WORK ITEM: Please figure out how many lines in the material contain "list", and give only that number.

════════════════════

(* ===== verification/Credits.v ===== *)
(** * SMB 2/3 crediting: [kernel/netsmb/smb_rq_2.c]

    A channel ([struct smbiod]) counts the credits the server has granted and
    hands out message IDs.  Every function below holds [iod_credits_lock] while
    it touches the counters, so that each is one step on the channel; the waits
    of [smb2_rq_credit_decrement] give the lock up, and what other threads do
    meanwhile comes in as events. *)

From S2P Require Import Prelude.
Import Errno.

Definition kCREDIT_REQUEST_AMT := 256.
Definition kCREDIT_LOW_WATER := 10.
Definition kCREDIT_MIN_AMT := 1.
Definition kCREDIT_MAX_AMT := 65535.
Definition UINT64_MAX := 2 ^ 64 - 1.

Definition SMB2_NEGOTIATE := 0x00.
Definition SMB2_SESSION_SETUP := 0x01.
Definition SMB2_LOGOFF := 0x02.
Definition SMB2_TREE_CONNECT := 0x03.
Definition SMB2_CANCEL := 0x0c.
Definition SMB2_ECHO := 0x0d.
Definition SMB2_OPLOCK_BREAK := 0x12.

(** The crediting fields of [struct smbiod]; [iod_woken] counts the calls of
    [wakeup(&iod->iod_credits_wait)]. *)
Record smbiod := mk_iod {
  iod_shutdown : bool;
  iod_message_id : Z;
  iod_credits_granted : Z;
  iod_credits_ss_granted : Z;
  iod_credits_max : Z;
  iod_credits_wait : Z;
  iod_req_pending : Z;
  iod_oldest_message_id : Z;
  iod_woken : nat
}.

(** The part of [struct smb_rq] crediting uses.  [sr_iod_context] says whether
    the context of the request is the one of the session's main channel, that
    is, whether this is a reconnect request; [sr_smb2] whether the session
    speaks SMB 2/3; [sr_no_block] is the flag [SMB2_REQ_NO_BLOCK]. *)
Record smb_rq := mk_rq {
  sr_command : Z;
  sr_creditcharge : Z;
  sr_creditsrequested : Z;
  sr_rspcreditsgranted : Z;
  sr_has_session : bool;
  sr_smb2 : bool;
  sr_iod_context : bool;
  sr_no_block : bool;
  sr_messageid : Z
}.

Definition set_charge (r : smb_rq) c := mk_rq (sr_command r) c (sr_creditsrequested r)
  (sr_rspcreditsgranted r) (sr_has_session r) (sr_smb2 r) (sr_iod_context r) (sr_no_block r) (sr_messageid r).
Definition set_requested (r : smb_rq) c := mk_rq (sr_command r) (sr_creditcharge r) c
  (sr_rspcreditsgranted r) (sr_has_session r) (sr_smb2 r) (sr_iod_context r) (sr_no_block r) (sr_messageid r).
Definition set_rspgranted (r : smb_rq) c := mk_rq (sr_command r) (sr_creditcharge r) (sr_creditsrequested r)
  c (sr_has_session r) (sr_smb2 r) (sr_iod_context r) (sr_no_block r) (sr_messageid r).
Definition set_messageid (r : smb_rq) c := mk_rq (sr_command r) (sr_creditcharge r) (sr_creditsrequested r)
  (sr_rspcreditsgranted r) (sr_has_session r) (sr_smb2 r) (sr_iod_context r) (sr_no_block r) c.
(* ===== verification/Smb2Req.v ===== *)
(** * Building SMB 2/3 requests: [kernel/netsmb/smb_rq_2.c]

    The 64-byte header of a request, the compound fields patched into it later,
    and the allocation of a request together with its credits.  The code is
    proved against the chain interface of [Chain.v]. *)

From S2P Require Import Prelude Mbuf MbufFacts Mchain MchainFacts Chain ChainMbuf Credits.
Import Errno.

Definition SMB2_SIGNATURE : list Z := [0xfe; 0x53; 0x4d; 0x42].
Definition SMB2_HDRLEN := 64.
Definition SMB2_FLAGS_ASYNC_COMMAND := 0x00000002.
Definition SMB2_FLAGS_RELATED_OPERATIONS := 0x00000004.
Definition SMB2_TID_UNKNOWN := 0xffffffff.
Definition SMB2_NO_BLOCK := 0x0080.

Definition SMBR_ALLOCED := 0x0001.
Definition SMBR_ASYNC := 0x0002.
Definition SMBR_RECONNECTED := 0x0010.
Definition SMBR_COMPOUND_RQ := 0x0100.

Definition SMB2_REQUEST := 0x0001.
Definition SMB2_REQ_SENT := 0x0004.
Definition SMB2_REQ_NO_BLOCK := 0x80000000.

Definition SMB2_CMPD_FIRST := 1.
Definition SMB2_CMPD_MIDDLE := 2.
Definition SMB2_CMPD_LAST := 4.

(** Is a flag bit set? *)
Definition flag (x bit : Z) : bool := negb (Z.land x bit =? 0).

Section Build.
Context {S W P : Type} `{Writer S W P}.

(** The pointers of [struct smb_rq] into the request; [None] is NULL. *)
Record hdr_ptrs := mk_ptrs {
  sr_creditchargep : option P;
  sr_creditreqp : option P;
  sr_flagsp : option P;
  sr_nextcmdp : option P;
  sr_messageidp : option P;
  sr_rqsig : option P
}.

(** The request side of [struct smb_rq]; [sr_cr] are the fields crediting uses. *)
Record smb2_rq := mk_srq {
  sr_cr : Credits.smb_rq;
  sr_flags : Z;
  sr_extflags : Z;
  sr_rqflags : Z;
  sr_nextcmd : Z;
  sr_rqtreeid : Z;
  sr_rqsessionid : Z;
  sr_ptrs : hdr_ptrs;
  sr_bcount : option P;
  sr_lcount : option P;
  sr_rq : W
}.

Definition set_sr_rq (r : smb2_rq) w := mk_srq (sr_cr r) (sr_flags r) (sr_extflags r) (sr_rqflags r)
  (sr_nextcmd r) (sr_rqtreeid r) (sr_rqsessionid r) (sr_ptrs r) (sr_bcount r) (sr_lcount r) w.
Definition set_sr_cr (r : smb2_rq) c := mk_srq c (sr_flags r) (sr_extflags r) (sr_rqflags r)
  (sr_nextcmd r) (sr_rqtreeid r) (sr_rqsessionid r) (sr_ptrs r) (sr_bcount r) (sr_lcount r) (sr_rq r).

(** A call of [mb_put_mem] (or of [mb_put_uint32le] and so on) whose return value
    is ignored. *)
Definition put_ (w : W) (xs : list Z) : M S W := r ← w_put w xs; mret r.2.

(** [p = mb_reserve(mbp, n); *p = x;]: a NULL pointer would be dereferenced. *)
Definition reserve_put (w : W) (xs : list Z) : M S (option P * W) :=
  r ← w_reserve w (Z.of_nat (length xs));
  let '(p, w') := r in
  match p with
  | Some q => w_store q xs;; mret (p, w')
  | None => undef
  end.

Definition smb2_rq_align8 (r : smb2_rq) : M S smb2_rq :=
  if negb (w_len (sr_rq r) `mod` 8 =? 0) then
    let pad_bytes := 8 - w_len (sr_rq r) `mod` 8 in
    z ← w_zero (sr_rq r) pad_bytes;
    mret (set_sr_rq r z.2)
  else mret r.

(** The sync header (lines 965-983). *)
Definition put_sync_header (r : smb2_rq) (w : W) : M S smb2_rq :=
  w ← put_ w SMB2_SIGNATURE;
  w ← put_ w (le_bytes 2 SMB2_HDRLEN);
  '(creditchargep, w) ← reserve_put w (le_bytes 2 (sr_creditcharge (sr_cr r)));
  w ← put_ w (le_bytes 4 0);
  w ← put_ w (le_bytes 2 (sr_command (sr_cr r)));
  '(creditreqp, w) ← reserve_put w (le_bytes 2 (sr_creditsrequested (sr_cr r)));
  '(flagsp, w) ← reserve_put w (le_bytes 4 (sr_rqflags r));
  '(nextcmdp, w) ← reserve_put w (le_bytes 4 (sr_nextcmd r));
  '(messageidp, w) ← reserve_put w (replicate 8 0);
  w ← put_ w (le_bytes 4 0xFEFF);
  w ← put_ w (le_bytes 4 (sr_rqtreeid r));
  w ← put_ w (le_bytes 8 (sr_rqsessionid r));
  '(rqsig, w) ← reserve_put w (replicate 16 0);
  mret (mk_srq (sr_cr r) (sr_flags r) (sr_extflags r) (sr_rqflags r) (sr_nextcmd r) (sr_rqtreeid r)
    (sr_rqsessionid r) (mk_ptrs creditchargep creditreqp flagsp nextcmdp messageidp rqsig)
    (sr_bcount r) (sr_lcount r) w).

════════════════════

RESULT: 3